Multifunctional Nanocomposite Hydrogel with Enhanced Chemodynamic Therapy and Starvation Therapy for Inhibiting Postoperative Tumor Recurrence

Surgical resection is the primary treatment for melanoma; however, preventing tumor recurrence after resection remains a significant clinical challenge. To address this, we developed a multifunctional nanocomposite hydrogel (H-CPG) composed of glucose oxidase (GOx)-coated CuS@PDA@GOx (CPG) nanoparticles, aminated hyaluronic acid (HA-ADH), and oxidized rhizomatous polysaccharides (OBSP), which are interconnected through hydrogen bonds and dynamic Schiff base linkages.

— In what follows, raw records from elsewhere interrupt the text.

(** The columns staged for fields that are promoted to distinct columns
    and are not themselves the timestamps the loop writes. *)
Lemma index_fields_values `{lib : PyLib} (fields : list string) :
  forall indexed d p clock out r st',
    ItemSerializer.index_fields fields indexed (item_state d p clock out)
      = (Ok r, st') ->
    NoDup (map last_segment fields) ->
    (forall field, In field fields -> ~ In field stamps ->
                   Dict.get (last_segment field) r = staged_from p field) /\
    (forall name, ~ In name (map last_segment fields) ->
                  Dict.get name r = Dict.get name indexed).
Proof.
  induction fields as [|field fields IH];
    intros indexed d p clock out r st' Hrun Hnd.
  - cbn [ItemSerializer.index_fields] in Hrun. inversion Hrun. subst.
    split; [intros f []|reflexivity].
  - rewrite index_fields_cons in Hrun.
    destruct (Dict.get field p) as [v|] eqn:Ev; [|discriminate].
    destruct (staged field v) as [v'|] eqn:Es; [|discriminate].
    inversion Hnd as [|c cs Hfresh Hnd']; subst.
    apply IH in Hrun; [|assumption]. destruct Hrun as (Hin & Hout).
    split.
    + intros f [<-|Hf] Hstamp.
      * rewrite Hout by assumption. rewrite get_set_same.
        unfold staged_from. now rewrite Ev, Es.
      * rewrite (Hin f Hf Hstamp). unfold staged_from.
        now rewrite get_other_stamp by assumption.
    + intros name Hname. rewrite Hout by (intros H; apply Hname; now right).
      apply get_set_other. intros <-. apply Hname. now left.
Qed.

(** What a successful call of the constructor of line 138 shows. *)
Lemma assemble_inv `{db : Schema} (dd indexed : dict) (geometry : value)
    (db_model : row) :
  ItemSerializer.assemble (VDict dd) geometry indexed = Ok db_model ->
  exists id collection_id stac_version properties assets,
    Dict.get "id" dd = Some id /\
    Dict.get "collection" dd = Some collection_id /\
    Dict.get "stac_version" dd = Some stac_version /\
    Dict.get "properties" dd = Some properties /\
    Dict.get "assets" dd = Some assets /\
    db_model =
    mk_row item_columns item_class
      (item_kwargs id collection_id stac_version
         (get_or_None "stac_extensions" dd) geometry
         (get_or_None "bbox" dd) properties assets ++ indexed)%list /\
    (forall name, Dict.mem name indexed = true ->
                  ~ In name item_keywords /\
                  has_attribute item_columns item_class name = true) /\
    (forall name, In name item_keywords ->
                  has_attribute item_columns item_class name = true).
Proof.
  intros E. unfold ItemSerializer.assemble in E.
  rewrite !dict_get_method_dict in E. cbn [subscript] in E.
  destruct (Dict.get "id" dd) as [id|]; [|discriminate].
  destruct (Dict.get "collection" dd) as [collection_id|]; [|discriminate].
  destruct (Dict.get "stac_version" dd) as [stac_version|]; [|discriminate].
  destruct (Dict.get "properties" dd) as [properties|]; [|discriminate].
  destruct (Dict.get "assets" dd) as [assets|]; [|discriminate].
  cbn [rbind] in E.
  fold (item_kwargs id collection_id stac_version
          (get_or_None "stac_extensions" dd) geometry
          (get_or_None "bbox" dd) properties assets) in E.
  set (explicit := item_kwargs _ _ _ _ _ _ _ _) in *.
  inv_rbind E.
  match goal with
  | K : keywords explicit indexed = Ok ?kw |- _ =>
      pose proof (keywords_ok _ _ _ K) as Hkw; subst kw;
      unfold keywords in K;
      destruct (find _ indexed) as [[k0 v0]|] eqn:Efind; [discriminate|];
      clear K
  end.
  pose proof (construct_ok _ _ _ _ E) as Hrow.
  unfold construct in E.
  match type of E with
  | match find ?f ?l with _ => _ end = _ =>
      destruct (find f l) as [[k1 v1]|] eqn:Ecols; [discriminate|]
  end.
  exists id, collection_id, stac_version, properties, assets.
  repeat (split; [reflexivity|]).
  split; [exact Hrow|].
  split.
  - intros name Hname. apply mem_get in Hname. destruct Hname as (v & Hv).
    apply get_In in Hv. split.
    + apply (find_none _ _ Efind) in Hv. cbn [fst] in Hv.
      intros Hin. unfold item_keywords in Hin. simpl in Hin.
      repeat (destruct Hin as [<-|Hin]; [discriminate Hv|]). exact Hin.
    + assert (Hin : In (name, v) (explicit ++ indexed)%list)
        by (apply in_or_app; now right).
      apply (find_none _ _ Ecols) in Hin. cbn [fst] in Hin.
      now apply negb_false_iff in Hin.
  - intros name Hname.
    assert (Hin : exists v, In (name, v) (explicit ++ indexed)%list).
    { unfold item_keywords in Hname. simpl in Hname.
      repeat (destruct Hname as [<-|Hname];
              [eexists; apply in_or_app; left; unfold explicit, item_kwargs;
               simpl; tauto|]).
      contradiction. }
    destruct Hin as (v & Hin).
    apply (find_none _ _ Ecols) in Hin. cbn [fst] in Hin.
    now apply negb_false_iff in Hin.
Qed.

(** What a call of [ItemSerializer.stac_to_db] that returns a row went
    through: the mapping [d] with its properties [p], the loop that leaves
    the properties [p1], the two timestamps made text, and the row. *)
Lemma item_stac_to_db_inv `{lib : PyLib} `{cfg : Settings} `{db : Schema}
    (stac_data : value) (exclude_geometry : bool) (st st' : state)
    (db_model : row) :
  ItemSerializer.stac_to_db stac_data exclude_geometry st = (Ok db_model, st') ->
  exists d p indexed p1 geometry dt cr,
    as_mapping stac_data = Ok (VDict d) /\
    Dict.get "properties" d = Some (VDict p) /\
    ItemSerializer.index_fields indexed_fields []
      (item_state d p (st_clock st) (st_stdout st))
    = (Ok indexed,
       item_state d p1 (st_clock st + length indexed_fields) (st_stdout st)) /\
    geometry_text (Dict.get "geometry" d) = Ok geometry /\
    Dict.get "datetime" p1 = Some dt /\
    Dict.get "created" (Dict.set "datetime" (stringified dt) p1) = Some cr /\
    ItemSerializer.assemble
      (VDict (Dict.set "properties"
                (VDict (Dict.set "created" (stringified cr)
                          (Dict.set "datetime" (stringified dt) p1))) d))
      geometry indexed = Ok db_model /\
    st' = item_state d
            (Dict.set "created" (stringified cr)
               (Dict.set "datetime" (stringified dt) p1))
            (st_clock st + length indexed_fields) (st_stdout st).
Proof.
  intros Hrun. rewrite stac_to_db_unfold in Hrun.
  destruct (as_mapping stac_data) as [mapping|] eqn:Hmap; [|discriminate].
  apply bind_ok_inv in Hrun. destruct Hrun as (indexed & st1 & Hloop & Hrow).
  destruct (build_row_ok_dict _ _ _ _ Hrow) as (d1 & q1 & Hd1 & Hq1).
  pose proof (preserves_index_fields _ _ _ _ _ Hloop) as (_ & _ & W).
  cbn [st_data] in W. rewrite Hd1 in W.
  destruct (written_in_place_back _ _ _ _ W Hq1) as (d & p & -> & Hp).
  rewrite (item_state_of (mk_state (VDict d) (st_clock st) (st_stdout st))
             d p eq_refl Hp) in Hloop.
  cbn [st_clock st_stdout] in Hloop.
  destruct (index_fields_state _ _ _ _ _ _ _ _ Hloop) as (p1 & -> & _ & _).
  rewrite build_row_spec in Hrow.
  destruct (geometry_text (Dict.get "geometry" d)) as [geometry|] eqn:Hgeo;
    [|discriminate].
  destruct (Dict.get "datetime" p1) as [dt|] eqn:Hdt; [|discriminate].
  cbv zeta in Hrow.
  destruct (Dict.get "created" (Dict.set "datetime" (stringified dt) p1))
    as [cr|] eqn:Hcr; [|discriminate].
  inversion Hrow as [[Hasm Hst]].
  exists d, p, indexed, p1, geometry, dt, cr.
  repeat (split; [first [reflexivity | assumption]|]).
  reflexivity.
Qed.

(** X17.  A row that [ItemSerializer.stac_to_db] returns is a row of the
    items table built from a mapping: its [id], [stac_version] and [assets]
    are the mapping's, its [collection_id] is the mapping's [collection],
    its [stac_extensions] and [bbox] are the mapping's or null when the
    mapping has none, and its [properties] are the [properties] of the
    mapping as the call leaves them. *)
Theorem item_stac_to_db_row `{lib : PyLib} `{cfg : Settings} `{db : Schema}
    (stac_data : value) (exclude_geometry : bool) (st st' : state)
    (db_model : row) :
  ItemSerializer.stac_to_db stac_data exclude_geometry st = (Ok db_model, st') ->
  exists d,
    as_mapping stac_data = Ok (VDict d) /\
    row_columns db_model = item_columns /\
    Dict.get "id" d = Some (column_value db_model "id") /\
    Dict.get "collection" d = Some (column_value db_model "collection_id") /\
    Dict.get "stac_version" d = Some (column_value db_model "stac_version") /\
    Dict.get "assets" d = Some (column_value db_model "assets") /\
    column_value db_model "stac_extensions" = get_or_None "stac_extensions" d /\
    column_value db_model "bbox" = get_or_None "bbox" d /\
    subscript (st_data st') "properties"
    = Ok (column_value db_model "properties").
Proof.
  intros Hrun. apply item_stac_to_db_inv in Hrun.
  destruct Hrun as (d & p & indexed & p1 & geometry & dt & cr
                    & Hmap & Hp & _ & _ & _ & _ & Hasm & ->).
  apply assemble_inv in Hasm.
  destruct Hasm as (id & collection_id & stac_version & properties & assets
                    & Hid & Hcoll & Hver & Hprops & Hassets & -> & _ & _).
  rewrite get_set_other in Hid, Hcoll, Hver, Hassets by discriminate.
  rewrite get_set_same in Hprops. inversion Hprops. subst properties.
  exists d. split; [exact Hmap|]. split; [reflexivity|].
  unfold column_value, get_or_None. cbn [row_attrs item_kwargs app Dict.get].
  cbn. rewrite !get_set_other by discriminate.
  repeat (split; [assumption|]).
  split; [reflexivity|]. split; [reflexivity|].
  now rewrite get_set_same.
Qed.

(** X17 at the Item of the specification's example, which has neither
    [bbox] nor [stac_extensions]. *)
Lemma item_stac_to_db_row_witness :
  exists db_model st',
    ItemSerializer.stac_to_db (lib := Ref.lib) (cfg := Examples.settings)
      (db := Examples.schema) (VDict Examples.bare_item) false Examples.start
    = (Ok db_model, st') /\
    column_value db_model "collection_id" = VStr "c1" /\
    column_value db_model "bbox" = VNone /\
    column_value db_model "stac_extensions" = VNone.
Proof.
  destruct (ItemSerializer.stac_to_db (lib := Ref.lib)
              (cfg := Examples.settings) (db := Examples.schema)
              (VDict Examples.bare_item) false Examples.start)
    as [[db_model|e] st'] eqn:Hrun; [|vm_compute in Hrun; discriminate].
  exists db_model, st'. split; [reflexivity|].
  destruct (item_stac_to_db_row (lib := Ref.lib) (cfg := Examples.settings)
              (db := Examples.schema) _ _ _ _ _ Hrun)
    as (d & Hmap & _ & _ & Hcoll & _ & _ & Hext & Hbbox & _).
  inversion Hmap. subst d.
  rewrite Hext, Hbbox. cbn in Hcoll. inversion Hcoll.
  split; [reflexivity|]. split; reflexivity.
Defined.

In the acidic tumor micro-environment, the hydrogel releases GOx, catalyzing the production of hydrogen peroxide (H2O2), which enhances chemokinetic activity through a Cu2+-mediated Fenton-like reaction. This process generates hydroxyl radicals that intensify oxidative stress and promote macrophage polarization from the M2 to M1 phenotype. This polarization triggers the release of pro-inflammatory cytokines, thereby inhibiting tumor recurrence. Additionally, the hydrogel induces photothermal effects that help eradicate residual bacteria at the wound site. Overall, the H-CPG hydrogel offers a dual mechanism to prevent melanoma recurrence and reduce resistance to monotherapy, presenting a promising strategy for postoperative tumor management.